Disease Entities
The vestibular syndromes — from BPPV to posterior-fossa stroke. Diagnostic criteria, exam findings, workup, and management.
Vestibular neuritis
Acute unilateral vestibulopathy producing the prototypical acute vestibular syndrome: severe vertigo, nausea/vomiting, gait imbalance, and spontaneous nystagmus lasting days. The cochlear division is spared (preserved hearing distinguishes it from labyrinthitis).
Benign paroxysmal positional vertigo (BPPV)

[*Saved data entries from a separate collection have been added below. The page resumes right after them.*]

(* ===== verification/Libpool.v ===== *)
(** libpool (src/common/src/libpool.c, src/common/include/common/libpool.h):
    the pool allocator under [Mempool], as it is built by the project (alignment
    on, [LIBPOOL_THREAD_SAFE] off, the Valgrind requests and [LIBPOOL_LOG]
    without effect on the program's state).

    Structures live in the memory of [CMem] at the offsets an LP64 compiler
    gives them; every field access of the C code is a load or a store.  The
    abstract pool [apool] is the stack of free chunks that the linked list
    threaded through the chunks stands for, and [pool_rep] relates the two. *)

From S2P Require Import Prelude Bytes CMem.
Local Open Scope Z_scope.

(** ** Layout *)

Definition sizeof_ptr : Z := 8.

(** struct ArrayStart { ArrayStart* next; void* arr; } *)
Definition sizeof_ArrayStart : Z := 16.
Definition ArrayStart_next (p : Z) : Z := p.
Definition ArrayStart_arr (p : Z) : Z := p + 8.

(** struct Pool { void* free_chunk; ArrayStart* array_starts; size_t chunk_sz; } *)
Definition sizeof_Pool : Z := 24.
Definition Pool_free_chunk (p : Z) : Z := p.
Definition Pool_array_starts (p : Z) : Z := p + 8.
Definition Pool_chunk_sz (p : Z) : Z := p + 16.

(** With LIBPOOL_THREAD_SAFE: void* lock at its end. *)
Definition sizeof_Pool_locked : Z := 32.
Definition Pool_lock (p : Z) : Z := p + 24.

(** ALIGN2BOUNDARY(SIZE, BOUNDARY), in size_t arithmetic. *)
Definition ALIGN2BOUNDARY (SIZE BOUNDARY : Z) : Z :=
  Z.land (u64 (u64 (SIZE + BOUNDARY) - 1)) (u64 (Z.lnot (u64 (BOUNDARY - 1)))).

(** ** The operations *)

Section ops.
Context `{Allocator}.

Definition pool_assert_ext_funcs : bool := ext_funcs_set.

(** for (i = 0; i < n - 1; i++) *(void** )(arr + i * sz) = arr + (i + 1) * sz; *)
Definition link_chunks (arr n sz : Z) : M heap unit :=
  for_below (n - 1) (λ i,
    store64 (u64 (arr + u64 (i * sz))) (u64 (arr + u64 (u64 (i + 1) * sz)))).

(** The end of pool_new: build the free list and set the fields. *)
Definition pool_init (pool arr pool_sz chunk_sz : Z) : M heap Z :=
  link_chunks arr pool_sz chunk_sz;;
  store64 (u64 (arr + u64 ((pool_sz - 1) * chunk_sz))) NULL;;
  store64 (Pool_free_chunk pool) arr;;
  starts ← load64 (Pool_array_starts pool);
  store64 (ArrayStart_next starts) NULL;;
  starts ← load64 (Pool_array_starts pool);
  store64 (ArrayStart_arr starts) arr;;
  store64 (Pool_chunk_sz pool) chunk_sz;;
  mret pool.

Definition pool_new (pool_sz chunk_sz : Z) : M heap Z :=
  if pool_sz =? 0 then mret NULL else
  let chunk_sz := ALIGN2BOUNDARY chunk_sz sizeof_ptr in
  if negb pool_assert_ext_funcs then mret NULL else
  pool ← malloc sizeof_Pool;
  if pool =? NULL then mret NULL else
  starts ← malloc sizeof_ArrayStart;
  store64 (Pool_array_starts pool) starts;;
  starts ← load64 (Pool_array_starts pool);
  if starts =? NULL then cfree pool;; mret NULL else
  arr ← malloc (u64 (pool_sz * chunk_sz));
  if arr =? NULL then
    starts ← load64 (Pool_array_starts pool);
    cfree starts;; cfree pool;; mret NULL
  else
  pool_init pool arr pool_sz chunk_sz.

(** The same loop in pool_expand, which reads pool->chunk_sz every time. *)
Definition link_extra (pool extra_arr extra_sz : Z) : M heap unit :=
  for_below (extra_sz - 1) (λ i,
    sz ← load64 (Pool_chunk_sz pool);
    store64 (u64 (extra_arr + u64 (i * sz))) (u64 (extra_arr + u64 (u64 (i + 1) * sz)))).

Definition pool_expand (pool extra_sz : Z) : M heap bool :=
  if (pool =? NULL) || (extra_sz <=? 0) then mret false else
  array_start ← malloc sizeof_ArrayStart;
  if array_start =? NULL then mret false else
  chunk_sz ← load64 (Pool_chunk_sz pool);
  extra_arr ← malloc (u64 (extra_sz * chunk_sz));
  if extra_arr =? NULL then cfree array_start;; mret false else
  link_extra pool extra_arr extra_sz;;
  chunk_sz ← load64 (Pool_chunk_sz pool);
  free_chunk ← load64 (Pool_free_chunk pool);
  store64 (u64 (extra_arr + u64 ((extra_sz - 1) * chunk_sz))) free_chunk;;
  store64 (Pool_free_chunk pool) extra_arr;;
  store64 (ArrayStart_arr array_start) extra_arr;;
  starts ← load64 (Pool_array_starts pool);
  store64 (ArrayStart_next array_start) starts;;
  store64 (Pool_array_starts pool) array_start;;
  mret true.

(** while (array_start != NULL) { ... } of pool_destroy *)
Fixpoint destroy_loop (fuel : nat) (array_start : Z) : M heap unit :=
  match fuel with
  | O => λ _, OutOfFuel
  | S fuel' =>
      if array_start =? NULL then mret tt else
      next ← load64 (ArrayStart_next array_start);
      arr ← load64 (ArrayStart_arr array_start);
      cfree arr;;
      cfree array_start;;
      destroy_loop fuel' next
  end.

Definition pool_destroy (fuel : nat) (pool : Z) : M heap unit :=
  if pool =? NULL then mret tt else
  array_start ← load64 (Pool_array_starts pool);
  destroy_loop fuel array_start;;
  cfree pool.

Definition pool_alloc (pool : Z) : M heap Z :=
  if pool =? NULL then mret NULL else
  free_chunk ← load64 (Pool_free_chunk pool);
  if free_chunk =? NULL then mret NULL else
  next ← load64 free_chunk;
  store64 (Pool_free_chunk pool) next;;
  mret free_chunk.

Definition pool_free (pool ptr : Z) : M heap unit :=
  if (pool =? NULL) || (ptr =? NULL) then mret tt else
  free_chunk ← load64 (Pool_free_chunk pool);
  store64 ptr free_chunk;;
  store64 (Pool_free_chunk pool) ptr.

(** while (free_chunk != NULL) { available++; ... } of pool_available *)
Fixpoint available_loop (fuel : nat) (free_chunk available : Z) : M heap Z :=
  match fuel with
  | O => λ _, OutOfFuel
  | S fuel' =>
      if free_chunk =? NULL then mret available else
      next ← load64 free_chunk;
      available_loop fuel' next (u64 (available + 1))
  end.

Definition pool_available (fuel : nat) (p : Z) : M heap Z :=
  if p =? NULL then mret 0 else
  free_chunk ← load64 (Pool_free_chunk p);
  available_loop fuel free_chunk 0.
End ops.

(** ** The abstract pool *)

(** One array of chunks: its ArrayStart node, its base address, its length. *)
Record array := Array { ar_node : Z; ar_base : Z; ar_len : Z }.

Record apool := APool {
  ap_sz : Z;               (* chunk size after alignment *)
  ap_free : list Z;        (* the free chunks, next one to be allocated first *)
  ap_arrays : list array   (* newest array first *)
}.

Definition chunks_of (sz : Z) (a : array) : list Z :=
  (λ i, ar_base a + i * sz) <$> seqZ 0 (ar_len a).

Definition chunks (sz : Z) (arrs : list array) : list Z := arrs ≫= chunks_of sz.

Definition all_chunks (A : apool) : list Z := chunks (ap_sz A) (ap_arrays A).

(** What the operations do to it. *)
Definition ap_alloc (A : apool) : option (Z * apool) :=
  match ap_free A with
  | [] => None
  | c :: f => Some (c, APool (ap_sz A) f (ap_arrays A))
  end.

Definition ap_release (c : Z) (A : apool) : apool :=
  APool (ap_sz A) (c :: ap_free A) (ap_arrays A).

Definition ap_grow (a : array) (A : apool) : apool :=
  APool (ap_sz A) (chunks_of (ap_sz A) a ++ ap_free A) (a :: ap_arrays A).

(** ** Representation *)

Definition head_chunk (l : list Z) : Z := default NULL (head l).
Definition head_node (l : list array) : Z := from_option ar_node NULL (head l).

(** The linked list of free chunks: each one starts with the next one's address. *)
Fixpoint chain (h : heap) (l : list Z) : Prop :=
  match l with
  | [] => True
  | c :: l' => word_at h c (head_chunk l') ∧ chain h l'
  end.

Fixpoint starts_list (h : heap) (l : list array) : Prop :=
  match l with
  | [] => True
  | a :: l' =>
      word_at h (ArrayStart_next (ar_node a)) (head_node l') ∧
      word_at h (ArrayStart_arr (ar_node a)) (ar_base a) ∧ starts_list h l'
  end.

Definition bases (p : Z) (arrs : list array) : list Z :=
  p :: (ar_node <$> arrs) ++ (ar_base <$> arrs).

(** The block of the structure Pool: with LIBPOOL_THREAD_SAFE it has one more field at its end. *)
Definition pool_block (h : heap) (p : Z) : Prop := ∃ s, blocks h !! p = Some s ∧ sizeof_Pool ≤ s.

(** Everything but the free list. *)
Record pool_struct (h : heap) (p sz : Z) (arrs : list array) : Prop := {
  ps_wf : heap_wf h;
  ps_sz : 8 ≤ sz ∧ (8 | sz);
  ps_pool : pool_block h p;
  ps_starts_field : word_at h (Pool_array_starts p) (head_node arrs);
  ps_chunk_sz : word_at h (Pool_chunk_sz p) sz;
  ps_starts : starts_list h arrs;
  ps_arrays : ∀ a, a ∈ arrs →
    blocks h !! ar_node a = Some sizeof_ArrayStart ∧
    blocks h !! ar_base a = Some (ar_len a * sz) ∧ 0 < ar_len a;
  ps_bases : NoDup (bases p arrs)
}.

Record pool_rep (h : heap) (p : Z) (A : apool) : Prop := {
  pr_struct : pool_struct h p (ap_sz A) (ap_arrays A);
  pr_head : word_at h (Pool_free_chunk p) (head_chunk (ap_free A));
  pr_chain : chain h (ap_free A);
  pr_nodup : NoDup (ap_free A);
  pr_free : ap_free A ⊆ all_chunks A
}.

Brief episodic vertigo triggered by specific head positions due to free-floating otoconia in a semicircular canal (canalithiasis) or adherent to the cupula (cupulolithiasis). The posterior canal is involved in ~85% of cases.
Ménière's disease
Idiopathic syndrome of recurrent episodic vertigo with fluctuating sensorineural hearing loss, aural fullness, and tinnitus, attributed to endolymphatic hydrops.
Vestibular migraine
The most common cause of recurrent spontaneous vertigo — often misdiagnosed as Ménière's. Bárány/IHS criteria: ≥5 episodes vestibular symptoms (5 min–72 h) + current or past migraine + migraine features during ≥50% of episodes.
Posterior fossa stroke (cerebellar / lateral medullary)
Stroke involving the cerebellum or brainstem can mimic peripheral acute vestibular syndrome but is identified by central exam features. AICA strokes can also produce hearing loss — making this the dangerous mimic of labyrinthitis.
Multiple sclerosis (vertigo manifestations)
MS plaques in the brainstem or cerebellum can produce a wide spectrum of vertigo and oculomotor abnormalities — INO is the classic localizing sign.
Persistent postural-perceptual dizziness (PPPD)
Functional vestibular disorder (Bárány criteria 2017): chronic dizziness/unsteadiness/non-spinning vertigo ≥3 months, present most days, exacerbated by upright posture, motion, and complex visual stimuli.
Superior semicircular canal dehiscence (SSCD)
A bony defect in the roof of the superior (anterior) semicircular canal creates a 'third window' in the labyrinth, allowing sound and pressure to abnormally stimulate the canal and producing vertigo and conductive hyperacusis.